START Source data

(** * simple-sql: a guarded SQL execution layer

    A shallow embedding of the Go packages [sql] (src/sql/sql.go with its
    constants and helpers) and [ssql] (src/ssql/orm.go), and the properties
    of the validator, the plan auditor, the result materializer, the
    transaction coordinator and the update builder.

    Conventions of the embedding:
    - a Go [string] is a byte string ([string] of 8-bit [ascii]);
    - a Go [any] is the inductive [any]; a Go [error] is [error];
    - [panic]/[recover] and the calls into database/sql are effects of the
      monad [M]: a computation reads the history of driver calls (the trace),
      extends it, and either returns or panics;
    - what lives outside the repository (the driver, the clock, the Unicode
      tables of strings.ToLower, database/sql's conversions, encoding/json)
      is a field of the environment [Env]. *)

From Stdlib Require Import String Ascii List ZArith Lia Bool DecimalString.
From Stdlib Require Import Permutation Sorted OrderedTypeEx.
From stdpp Require Import base gmap strings sorting.
Import ListNotations.
Open Scope string_scope.
Set Warnings "-register-all".

(** ** Values *)

(** time.Time, as an instant on the clock. *)
Definition instant := Z.

(** Go errors: the three values the package declares, pgx's
    ErrTxCommitRollback, any other error value (by its Error() text), and an
    error that wraps another one (what errors.Is walks through). *)
Inductive error : Type :=
| ErrLockNotAvailable
| ErrUniqConstraint
| ErrDeadLock
| ErrTxCommitRollback
| ErrOther (msg : string)
| ErrWrap (msg : string) (inner : error).

Definition ErrorText (e : error) : string :=
  match e with
  | ErrLockNotAvailable => "lock not available"
  | ErrUniqConstraint => "violate uniq constraint"
  | ErrDeadLock => "dead lock"
  | ErrTxCommitRollback => "commit unexpectedly resulted in rollback"
  | ErrOther msg => msg
  | ErrWrap msg _ => msg
  end.

Fixpoint error_eqb (a b : error) : bool :=
  match a, b with
  | ErrLockNotAvailable, ErrLockNotAvailable => true
  | ErrUniqConstraint, ErrUniqConstraint => true
  | ErrDeadLock, ErrDeadLock => true
  | ErrTxCommitRollback, ErrTxCommitRollback => true
  | ErrOther m, ErrOther n => String.eqb m n
  | ErrWrap m x, ErrWrap n y => String.eqb m n && error_eqb x y
  | _, _ => false
  end.

(** errors.Is(err, target): err or one of the errors it wraps is target. *)
Fixpoint errorsIs (err target : error) : bool :=
  error_eqb err target ||
  match err with
  | ErrWrap _ inner => errorsIs inner target
  | _ => false
  end.

(** A value of type [any] (interface{}): query arguments, column values and
    field values. [AOpaque] stands for any value of another dynamic type. *)
Inductive any : Type :=
| ANil
| AString (s : string)
| AInt (n : Z)
| ABool (b : bool)
| ATime (t : instant)
| AStrings (l : list string)
| AOpaque (tag : nat).

(** What a panic carries. The module is built with go 1.23 (go.mod), where
    panic(nil) raises a runtime.PanicNilError: recover() never yields nil
    while panicking, so the type has no nil. *)
Inductive PanicValue : Type :=
| PanicString (s : string)
| PanicError (e : error)
| PanicOther (v : any).

(** ** The package's constants (src/unnamed/part_000, src/sql/sql.go) *)

Definition PanicPlaceHolderNumberNotMatch := "the number of PlaceHolder must match the number of args".
Definition PanicDeleteSQLMustUseWhere := "delete sql must use where keyword".
Definition PanicSelectSQLMustUseWhere := "select sql must use where keyword".
Definition PanicUpdateSQLMustUseWhere := "update sql must use where keyword".
Definition PanicUpdateSQLMustHaveUpdatedAt := "update sql must have updated_at field".
Definition PanicLockingReadMustUseNowait := "locking read must use nowait".
Definition PanicCommitDespiteErrInTx := "you have executed commit despite there is error in transaction".
Definition PanicQueryNotContanSelect := "select does not contain select".
(** PanicSQLIsSeqScan is the format "sql executed by Seq Scan: %s"; this is
    fmt.Sprintf(PanicSQLIsSeqScan, query). *)
Definition PanicSQLIsSeqScan (query : string) : string := "sql executed by Seq Scan: " ++ query.
(** * The API gateway of Micro-Services: api-gateway/src/server.js

  A shallow embedding of the request pipeline that server.js wires
  together — rate limiter, request logger, the five proxied mounts and
  their decorators, the error handler — followed by the properties the
  specification states about it.

  The gateway is glue around libraries.  What server.js itself decides
  (options, handlers, decorators, the order of the mounts) is
  transcribed from it; what a library decides is modelled by the
  library's documented behaviour and says so where it is defined. *)

From Stdlib Require Import ZArith Ascii String.
From stdpp Require Import gmap strings list pretty.

(** ** JavaScript values the gateway handles *)

Module Js.

(** [String.prototype.toLowerCase], on the ASCII range. *)
Definition lower_ascii (c : ascii) : ascii :=
  let n := nat_of_ascii c in
  if (65 <=? n)%nat && (n <=? 90)%nat then ascii_of_nat (n + 32) else c.

Fixpoint toLowerCase (s : string) : string :=
  match s with
  | EmptyString => EmptyString
  | String c s' => String (lower_ascii c) (toLowerCase s')
  end.

(** [String.prototype.toUpperCase], on the ASCII range. *)
Definition upper_ascii (c : ascii) : ascii :=
  let n := nat_of_ascii c in
  if (97 <=? n)%nat && (n <=? 122)%nat then ascii_of_nat (n - 32) else c.

Fixpoint toUpperCase (s : string) : string :=
  match s with
  | EmptyString => EmptyString
  | String c s' => String (upper_ascii c) (toUpperCase s')
  end.

(** [s.startsWith(p)] *)
Definition startsWith (s p : string) : bool := String.prefix p s.

(** [s.slice(n)] for [0 <= n] *)
Fixpoint slice (n : nat) (s : string) : string :=
  match n, s with
  | O, _ => s
  | S n', String _ s' => slice n' s'
  | S _, EmptyString => EmptyString
  end.

(** Regular expressions of the shape the gateway uses: a literal,
    optionally anchored at the start with [^], no flags. *)
Record RegExp := { anchored : bool; literal : string }.

(** The leftmost occurrence of [lit] in [s] replaced by [repl]. *)
Fixpoint replace_leftmost (lit repl s : string) : string :=
  if String.prefix lit s then repl +:+ slice (String.length lit) s
  else match s with
       | EmptyString => EmptyString
       | String c s' => String c (replace_leftmost lit repl s')
       end.

(** [s.replace(re, repl)] for a regular expression without the [g]
    flag and a replacement without [$]: only the first match is
    replaced, and an anchored expression can only match at index 0. *)
Definition replace (re : RegExp) (repl s : string) : string :=
  if anchored re then
    if String.prefix (literal re) s
    then repl +:+ slice (String.length (literal re)) s
    else s
  else replace_leftmost (literal re) repl s.

(** An error object; only [err.message] is read. *)
Record Error := { message : string }.

(** The outcome of calling a function that may throw. *)
Inductive Completion (A : Type) :=
| Return (a : A)
| Throw (e : Error).
Arguments Return {A} a.
Arguments Throw {A} e.

(** Reading a property of [undefined] (V8's wording). *)
Definition readOfUndefined (prop : string) : Error :=
  {| message := "Cannot read properties of undefined (reading '" +:+ prop +:+ "')" |}.

(** Values that are logged or sent as JSON.  The gateway never
    calculates: a number is kept as the text JavaScript shows it as. *)
#[warnings="-register-all"]
Inductive Val :=
| Undefined
| Null
| Bool (b : bool)
| Number (shown : string)
| Str (s : string)
| Array (items : list Val)
| Object (fields : list (string * Val)).

(** [Object.hasOwn(o, k)] for an object that came out of [JSON.parse]. *)
Definition hasOwn (k : string) (fields : list (string * Val)) : bool :=
  existsb (fun kv => String.eqb kv.1 k) fields.

(** An object with no callable [toString] and whose [valueOf] gives
    itself back has no primitive value (V8's wording). *)
Definition cannotConvert : Error :=
  {| message := "Cannot convert object to primitive value" |}.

END Source data

[Directions]:
Repeat each entry word for word.

[Response box]:
(** * simple-sql: a guarded SQL execution layer

    A shallow embedding of the Go packages [sql] (src/sql/sql.go with its
    constants and helpers) and [ssql] (src/ssql/orm.go), and the properties
    of the validator, the plan auditor, the result materializer, the
    transaction coordinator and the update builder.

    Conventions of the embedding:
    - a Go [string] is a byte string ([string] of 8-bit [ascii]);
    - a Go [any] is the inductive [any]; a Go [error] is [error];
    - [panic]/[recover] and the calls into database/sql are effects of the
      monad [M]: a computation reads the history of driver calls (the trace),
      extends it, and either returns or panics;
    - what lives outside the repository (the driver, the clock, the Unicode
      tables of strings.ToLower, database/sql's conversions, encoding/json)
      is a field of the environment [Env]. *)

From Stdlib Require Import String Ascii List ZArith Lia Bool DecimalString.
From Stdlib Require Import Permutation Sorted OrderedTypeEx.
From stdpp Require Import base gmap strings sorting.
Import ListNotations.
Open Scope string_scope.
Set Warnings "-register-all".

(** ** Values *)

(** time.Time, as an instant on the clock. *)
Definition instant := Z.

(** Go errors: the three values the package declares, pgx's
    ErrTxCommitRollback, any other error value (by its Error() text), and an
    error that wraps another one (what errors.Is walks through). *)
Inductive error : Type :=
| ErrLockNotAvailable
| ErrUniqConstraint
| ErrDeadLock
| ErrTxCommitRollback
| ErrOther (msg : string)
| ErrWrap (msg : string) (inner : error).

Definition ErrorText (e : error) : string :=
  match e with
  | ErrLockNotAvailable => "lock not available"
  | ErrUniqConstraint => "violate uniq constraint"
  | ErrDeadLock => "dead lock"
  | ErrTxCommitRollback => "commit unexpectedly resulted in rollback"
  | ErrOther msg => msg
  | ErrWrap msg _ => msg
  end.

Fixpoint error_eqb (a b : error) : bool :=
  match a, b with
  | ErrLockNotAvailable, ErrLockNotAvailable => true
  | ErrUniqConstraint, ErrUniqConstraint => true
  | ErrDeadLock, ErrDeadLock => true
  | ErrTxCommitRollback, ErrTxCommitRollback => true
  | ErrOther m, ErrOther n => String.eqb m n
  | ErrWrap m x, ErrWrap n y => String.eqb m n && error_eqb x y
  | _, _ => false
  end.

(** errors.Is(err, target): err or one of the errors it wraps is target. *)
Fixpoint errorsIs (err target : error) : bool :=
  error_eqb err target ||
  match err with
  | ErrWrap _ inner => errorsIs inner target
  | _ => false
  end.

(** A value of type [any] (interface{}): query arguments, column values and
    field values. [AOpaque] stands for any value of another dynamic type. *)
Inductive any : Type :=
| ANil
| AString (s : string)
| AInt (n : Z)
| ABool (b : bool)
| ATime (t : instant)
| AStrings (l : list string)
| AOpaque (tag : nat).

(** What a panic carries. The module is built with go 1.23 (go.mod), where
    panic(nil) raises a runtime.PanicNilError: recover() never yields nil
    while panicking, so the type has no nil. *)
Inductive PanicValue : Type :=
| PanicString (s : string)
| PanicError (e : error)
| PanicOther (v : any).

(** ** The package's constants (src/unnamed/part_000, src/sql/sql.go) *)

Definition PanicPlaceHolderNumberNotMatch := "the number of PlaceHolder must match the number of args".
Definition PanicDeleteSQLMustUseWhere := "delete sql must use where keyword".
Definition PanicSelectSQLMustUseWhere := "select sql must use where keyword".
Definition PanicUpdateSQLMustUseWhere := "update sql must use where keyword".
Definition PanicUpdateSQLMustHaveUpdatedAt := "update sql must have updated_at field".
Definition PanicLockingReadMustUseNowait := "locking read must use nowait".
Definition PanicCommitDespiteErrInTx := "you have executed commit despite there is error in transaction".
Definition PanicQueryNotContanSelect := "select does not contain select".
(** PanicSQLIsSeqScan is the format "sql executed by Seq Scan: %s"; this is
    fmt.Sprintf(PanicSQLIsSeqScan, query). *)
Definition PanicSQLIsSeqScan (query : string) : string := "sql executed by Seq Scan: " ++ query.
(** * The API gateway of Micro-Services: api-gateway/src/server.js

  A shallow embedding of the request pipeline that server.js wires
  together — rate limiter, request logger, the five proxied mounts and
  their decorators, the error handler — followed by the properties the
  specification states about it.

  The gateway is glue around libraries.  What server.js itself decides
  (options, handlers, decorators, the order of the mounts) is
  transcribed from it; what a library decides is modelled by the
  library's documented behaviour and says so where it is defined. *)

From Stdlib Require Import ZArith Ascii String.
From stdpp Require Import gmap strings list pretty.

(** ** JavaScript values the gateway handles *)

Module Js.

(** [String.prototype.toLowerCase], on the ASCII range. *)
Definition lower_ascii (c : ascii) : ascii :=
  let n := nat_of_ascii c in
  if (65 <=? n)%nat && (n <=? 90)%nat then ascii_of_nat (n + 32) else c.

Fixpoint toLowerCase (s : string) : string :=
  match s with
  | EmptyString => EmptyString
  | String c s' => String (lower_ascii c) (toLowerCase s')
  end.

(** [String.prototype.toUpperCase], on the ASCII range. *)
Definition upper_ascii (c : ascii) : ascii :=
  let n := nat_of_ascii c in
  if (97 <=? n)%nat && (n <=? 122)%nat then ascii_of_nat (n - 32) else c.

Fixpoint toUpperCase (s : string) : string :=
  match s with
  | EmptyString => EmptyString
  | String c s' => String (upper_ascii c) (toUpperCase s')
  end.

(** [s.startsWith(p)] *)
Definition startsWith (s p : string) : bool := String.prefix p s.

(** [s.slice(n)] for [0 <= n] *)
Fixpoint slice (n : nat) (s : string) : string :=
  match n, s with
  | O, _ => s
  | S n', String _ s' => slice n' s'
  | S _, EmptyString => EmptyString
  end.

(** Regular expressions of the shape the gateway uses: a literal,
    optionally anchored at the start with [^], no flags. *)
Record RegExp := { anchored : bool; literal : string }.

(** The leftmost occurrence of [lit] in [s] replaced by [repl]. *)
Fixpoint replace_leftmost (lit repl s : string) : string :=
  if String.prefix lit s then repl +:+ slice (String.length lit) s
  else match s with
       | EmptyString => EmptyString
       | String c s' => String c (replace_leftmost lit repl s')
       end.

(** [s.replace(re, repl)] for a regular expression without the [g]
    flag and a replacement without [$]: only the first match is
    replaced, and an anchored expression can only match at index 0. *)
Definition replace (re : RegExp) (repl s : string) : string :=
  if anchored re then
    if String.prefix (literal re) s
    then repl +:+ slice (String.length (literal re)) s
    else s
  else replace_leftmost (literal re) repl s.

(** An error object; only [err.message] is read. *)
Record Error := { message : string }.

(** The outcome of calling a function that may throw. *)
Inductive Completion (A : Type) :=
| Return (a : A)
| Throw (e : Error).
Arguments Return {A} a.
Arguments Throw {A} e.

(** Reading a property of [undefined] (V8's wording). *)
Definition readOfUndefined (prop : string) : Error :=
  {| message := "Cannot read properties of undefined (reading '" +:+ prop +:+ "')" |}.

(** Values that are logged or sent as JSON.  The gateway never
    calculates: a number is kept as the text JavaScript shows it as. *)
#[warnings="-register-all"]
Inductive Val :=
| Undefined
| Null
| Bool (b : bool)
| Number (shown : string)
| Str (s : string)
| Array (items : list Val)
| Object (fields : list (string * Val)).

(** [Object.hasOwn(o, k)] for an object that came out of [JSON.parse]. *)
Definition hasOwn (k : string) (fields : list (string * Val)) : bool :=
  existsb (fun kv => String.eqb kv.1 k) fields.

(** An object with no callable [toString] and whose [valueOf] gives
    itself back has no primitive value (V8's wording). *)
Definition cannotConvert : Error :=
  {| message := "Cannot convert object to primitive value" |}.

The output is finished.